To build a “diversified” portfolio today, investors must manage multiple wallets, bridge assets across chains, track dozens of tokens, and self-execute rebalancing. What should be investment strategy has become operational chaos. The result is inefficiency, not conviction.
Let’s dive in. 👇🧵

1/ Fragmentation in Crypto is the dispersal of liquidity and assets across multiple blockchains, exchanges, and DeFi protocols, leading to isolated markets and increased complexity.
Traditional markets solved fragmentation decades ago through indexing. With a single allocation into the S&P 500, investors captured broad, risk-adjusted exposure without micromanaging individual assets.
Crypto hasn't yet been able to replicate this simplicity.
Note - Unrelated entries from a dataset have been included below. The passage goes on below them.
(** One access of a goroutine: new shared state, next position, call made. *)
Definition Trigger_step (now : Z) (k : t) (p : pc) : option (t * pc * list event) :=
  match p with
  | LoadHalted r => Some (k, if halted k =? 1 then Returned r ErrAlreadyHalted else TryLock r, [])
  | TryLock r =>
      Some (if isLocked k =? 0 then (setLocked k 1, LoadReady r, []) else (k, Returned r ErrLocked, []))
  | LoadReady r =>
      Some (k, if killSwitchReady k =? 0 then Unlock r ErrAlreadyInFlight else StoreBusy r, [])
  | StoreBusy r => Some (setReady k 0, StoreReason r, [])
  | StoreReason r => Some (setReason k r now, StoreHalted r, [])
  | StoreHalted r => Some (setHalted k 1, CallCancel r, [])
  | CallCancel r => Some (k, CallClose r (accountCancel k), [CancelOrders (accountCancel k)])
  | CallClose r a => Some (k, CopyCallbacks r a, [ClosePositions a])
  | CopyCallbacks r a => Some (k, CallCallbacks r a (lastTrigger k) [] (onTrigger k), [])
  | CallCallbacks r a tm called (fn :: todo) =>
      Some (k, CallCallbacks r a tm (called ++ [fn]) todo, [Callback fn r tm])
  | CallCallbacks r a tm called [] => Some (k, StoreReady r a tm called, [])
  | StoreReady r a tm called => Some (setReady k 1, Unlock r ROk, [])
  | Unlock r res => Some (setLocked k 0, Returned r res, [])
  | Returned _ _ => None
  | ResumeHalted => Some (setHalted k 0, ResumeReason, [])
  | ResumeReason => Some (setReason k "" (lastTrigger k), Resumed, [])
  | Resumed => None
  end.

(** The system: the switch, its goroutines, the calls made so far by whom, and
    whether [Resume] has run. *)
Record sys := mkSys {
  ks : t;
  threads : gmap nat pc;
  calls : list (nat * event);
  resumed : bool
}.

Inductive action :=
  | StartTrigger (i : nat) (r : string)
  | StartResume (i : nat)
  | Run (i : nat) (now : Z)
  | AddCallback (fn : nat)
  | AddCanceller.

Definition idle (p : option pc) : bool :=
  match p with None | Some (Returned _ _) | Some Resumed => true | _ => false end.

Definition act (s : sys) (a : action) : option sys :=
  match a with
  | StartTrigger i r =>
      if idle (threads s !! i)
      then Some (mkSys (ks s) (<[i := LoadHalted r]> (threads s)) (calls s) (resumed s)) else None
  | StartResume i =>
      if idle (threads s !! i)
      then Some (mkSys (ks s) (<[i := ResumeHalted]> (threads s)) (calls s) (resumed s)) else None
  | Run i now =>
      p ← threads s !! i;
      '(k, p', evs) ← Trigger_step now (ks s) p;
      Some (mkSys k (<[i := p']> (threads s)) (calls s ++ map (pair i) evs)
              (resumed s || match p with ResumeHalted => true | _ => false end))
  | AddCallback fn => Some (mkSys (OnTrigger (ks s) fn) (threads s) (calls s) (resumed s))
  | AddCanceller => Some (mkSys (SetAccountCanceller (ks s)) (threads s) (calls s) (resumed s))
  end.

Fixpoint run (s : sys) (acts : list action) : option sys :=
  match acts with
  | [] => Some s
  | a :: acts => s' ← act s a; run s' acts
  end.

Definition start : sys := mkSys NewKillSwitch ∅ [] false.

(** ** [MonitorRejectRate]: one received count, one tick; [true] calls [Trigger]. *)
Record monitor := mkMonitor { rejectCount : Z; windowStart : Z }.
Definition rejectWindow : Z := 5 * 60 * 1000000000.

Definition rollWindow (now : Z) (m : monitor) : monitor :=
  if now - windowStart m >? rejectWindow then mkMonitor 0 now else m.
Definition onRejects (now count : Z) (m : monitor) : monitor * bool :=
  let m := rollWindow now m in
  let m := mkMonitor (GoInt.i64 (rejectCount m + count)) (windowStart m) in
  (m, rejectCount m >? 3).
End KillSwitch.
Definition closeTrade (cfg : BacktestConfig) (candle : Candle) (regime : Z) (p : nat) (t : Trade)
    (reason : string) (exitPrice : float64) (st : State) : State :=
  let midPrice := (Float64 (High candle) + Float64 (Low candle)) / 2.0 in
  let lastPrice := Float64 (Close candle) * adjFactor (AdjustmentFactor candle) in
  let '(fill, sim) := SimulateFillWithTCA NormFloat64 RandFloat64 (fillSim st)
    (GoInt.u32 (Z.of_nat (S (length (trades st))))) (TSymbol t) (Float64 (TEntryPrice t)) (TQuantity t)
    (invertSide (TSide t)) exitPrice midPrice lastPrice (Volume candle) in
  let exitPrice := if Float64 (FillPrice fill) >? 0 then Float64 (FillPrice fill) else exitPrice in
  let fillQty := if FillQuantity fill >? 0 then FillQuantity fill else TQuantity t in
  let t := t <| TSlippageBps ::= (fun s => s + SlippageBps fill) |> <| TSlippageFillCount ::= Z.succ |> in
  let t := bookExit ExpenseRatioForTicker cfg t (Time candle) exitPrice fillQty reason in
  let t := t <| TQuantity := fillQty |> <| THMMRegime := regime |> in
  let st := st <| fillSim := sim |>
               <| store ::= insert p t |>
               <| capital ::= (fun c => bookCapital cfg c (TPnL t)) |>
               <| ftmo ::= fmap (fun f => PropFirmEnforcer.OnFill Now f (TPnL t) 0) |> in
  let st := reconcile t (Float64 (TExitPrice t)) st in
  st <| trades ::= (fun ts => ts ++ [t]) |>
     <| openTrades ::= delete (Symbol candle) |>
     <| activeStops ::= delete (Symbol candle) |>.

Definition manageOpen (cfg : BacktestConfig) (candle : Candle) (regime : Z) (st : State) : State :=
  match openTrades st !! Symbol candle with
  | None => st
  | Some p =>
      let st := trailStop candle p st in
      (* neither the stop test nor the runner reads the extremes *)
      let st := st <| store ::= alter (widenExtremes candle) p |> in
      let '(st, (reason, price)) := exitDecision cfg candle regime st in
      match store st !! p with
      | Some t => if bool_decide (reason = ""%string) then st
                  else closeTrade cfg candle regime p t reason price st
      | None => st
      end
  end.

(** ** Seeking an entry *)
Definition inlineFallback (cfg : BacktestConfig) (candle : Candle) (regime : Z) (raw : Signal)
    (confidence seasonality : float64) (st : State) : State * option Signal :=
  let c := capital st in
  if c <=? 0 then (diag (fun d => d <| CapitalZero ::= Z.succ |>) st, None)
  else if VolatilityHalt.IsHalted (volHalt st) then (diag (fun d => d <| VolHalted ::= Z.succ |>) st, None)
  else
    let st := st <| volHalt ::= (fun v => VolatilityHalt.UpdateReturn v 0) |>
                 <| exposure ::= (fun e => ExposureTracker.SetEquity e c) |> in
    let baseSize := c * resolveSizingPercent cfg * seasonality in
    let baseSize := match ftmo st with
                    | Some f => baseSize * PropFirmEnforcer.GetRegimeMultiplier f
                    | None => if Z.eqb regime 0 then baseSize * 1.5
                              else if Z.eqb regime 2 then baseSize * 0.5
                              else if Z.eqb regime 3 then 0 else baseSize
                    end in
    if baseSize <=? 0 then (diag (fun d => d <| BaseSizeZero ::= Z.succ |>) st, None)
    else
      let baseSize := baseSize * kellyMult st in
      let baseSize := baseSize * math.Min (confidence * 1.5) 1.0 in
      let positionPct := baseSize / c in
      let positionPct := if positionPct >? 0.03 then 0.03 else positionPct in
      let quantity := (c * positionPct) / Float64 (Close candle) in
      let quantity := match ftmo st with
                      | Some f => if PropFirmEnabled cfg then PropFirmEnforcer.GetPositionSize f quantity
                                  else quantity
                      | None => quantity end in
      let quantity := ComputeSizeUncapped (positionSizer st) 1.0 quantity 0 in
      if quantity <? 0.001 then (diag (fun d => d <| QuantityTooSmall ::= Z.succ |>) st, None)
      else
        let notional := quantity * Float64 (Close candle) in
        if negb (ExposureTracker.CheckOrder (exposure st) (Symbol candle) (SigSide raw) notional).1
        then (diag (fun d => d <| ExposureBlocked ::= Z.succ |>) st, None)
        else (diag (fun d => d <| SignalsPassed ::= Z.succ |>) st,
              Some (mkSignal (Symbol candle) (SigSide raw) quantity SignalNone 0 ""
                      (SigStopLoss raw) (SigTakeProfit raw))).
(* ===== verification/EngineLaws.v ===== *)
(** * Correctness of the backtest engine

    The bookkeeping invariant of the bar loop ([books_ok]), its preservation by
    every step of [Engine.v], and the theorems about complete runs: the account
    stays bounded, every approved signal becomes exactly one closed trade, an
    entry is filled on a bar after the one that decided it and without looking at
    that bar's high, low or close, and a halted account is frozen. *)
From Stdlib Require Import ZArith Lia Bool Floats.
From stdpp Require Import sorting.
From coqutil Require Import RecordSettersUsingExistingGetters.
From S2P Require Import Prelude Float64 FloatRound FloatLaws Price PropFirm Sizing TradingControls.
From S2P Require Import Regime StopLoss Fills Gates SignalGate Enforcer CapitalPool PoolSim Pipeline.
From S2P Require Import Timeline Calendar Trade Engine.
Local Open Scope Z_scope.

Section Laws.
Context {rand : Type}.
Variable NormFloat64 : rand -> float64 * rand.
Variable RandFloat64 : rand -> float64 * rand.
Variable seeded : Z -> rand.
Variable ExpenseRatioForTicker : string -> float64.
Variable Now : Z.
Context {R : Type} `{StrategyRunner R}.
Variable newRunner : R.
Variable rangeOpen : gmap string nat -> list (string * nat).
Variable rangePending : gmap string Signal -> list (string * Signal).

Abbreviation state := (@State rand R).
Abbreviation entry := (executeEntry NormFloat64 RandFloat64).
Abbreviation fill := (fillPending NormFloat64 RandFloat64).
Abbreviation close := (closeTrade NormFloat64 RandFloat64 ExpenseRatioForTicker Now).
Abbreviation manage := (manageOpen NormFloat64 RandFloat64 ExpenseRatioForTicker Now newRunner).
Abbreviation bar := (step NormFloat64 RandFloat64 ExpenseRatioForTicker Now newRunner rangeOpen).
Abbreviation bars := (runBars NormFloat64 RandFloat64 ExpenseRatioForTicker Now newRunner rangeOpen).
Instead, it still expects retail and even professionals to build exposure coin by coin, a model long proven inferior in global finance.
2/ Past attempts at crypto index tokens failed not because the vision was wrong, but because the architecture was.
Core issues included:
- On-chain rebalancing costs draining performance
- Shallow liquidity making entry and exit impractical
- No regulatory or methodological foundation
Without credible governance or efficiency, they couldn’t scale or serve as benchmarks.
3/ OG30 was engineered to address fragmentation and the structural failures that limited earlier crypto index products.
Rebalancing is efficient, liquidity is preserved and exposure to the top 30 assets is delivered through a single, interoperable token, OG30!
4/ Fragmentation was a defining feature of crypto’s early stage. It was a consequence of experimentation across chains, protocols, and narratives. But scale demands structure.
Just as traditional markets evolved from individual stock picking to index-based allocation, crypto now requires instruments that consolidate exposure without diluting innovation.
This shift is not about removing choice. It’s about removing unnecessary friction!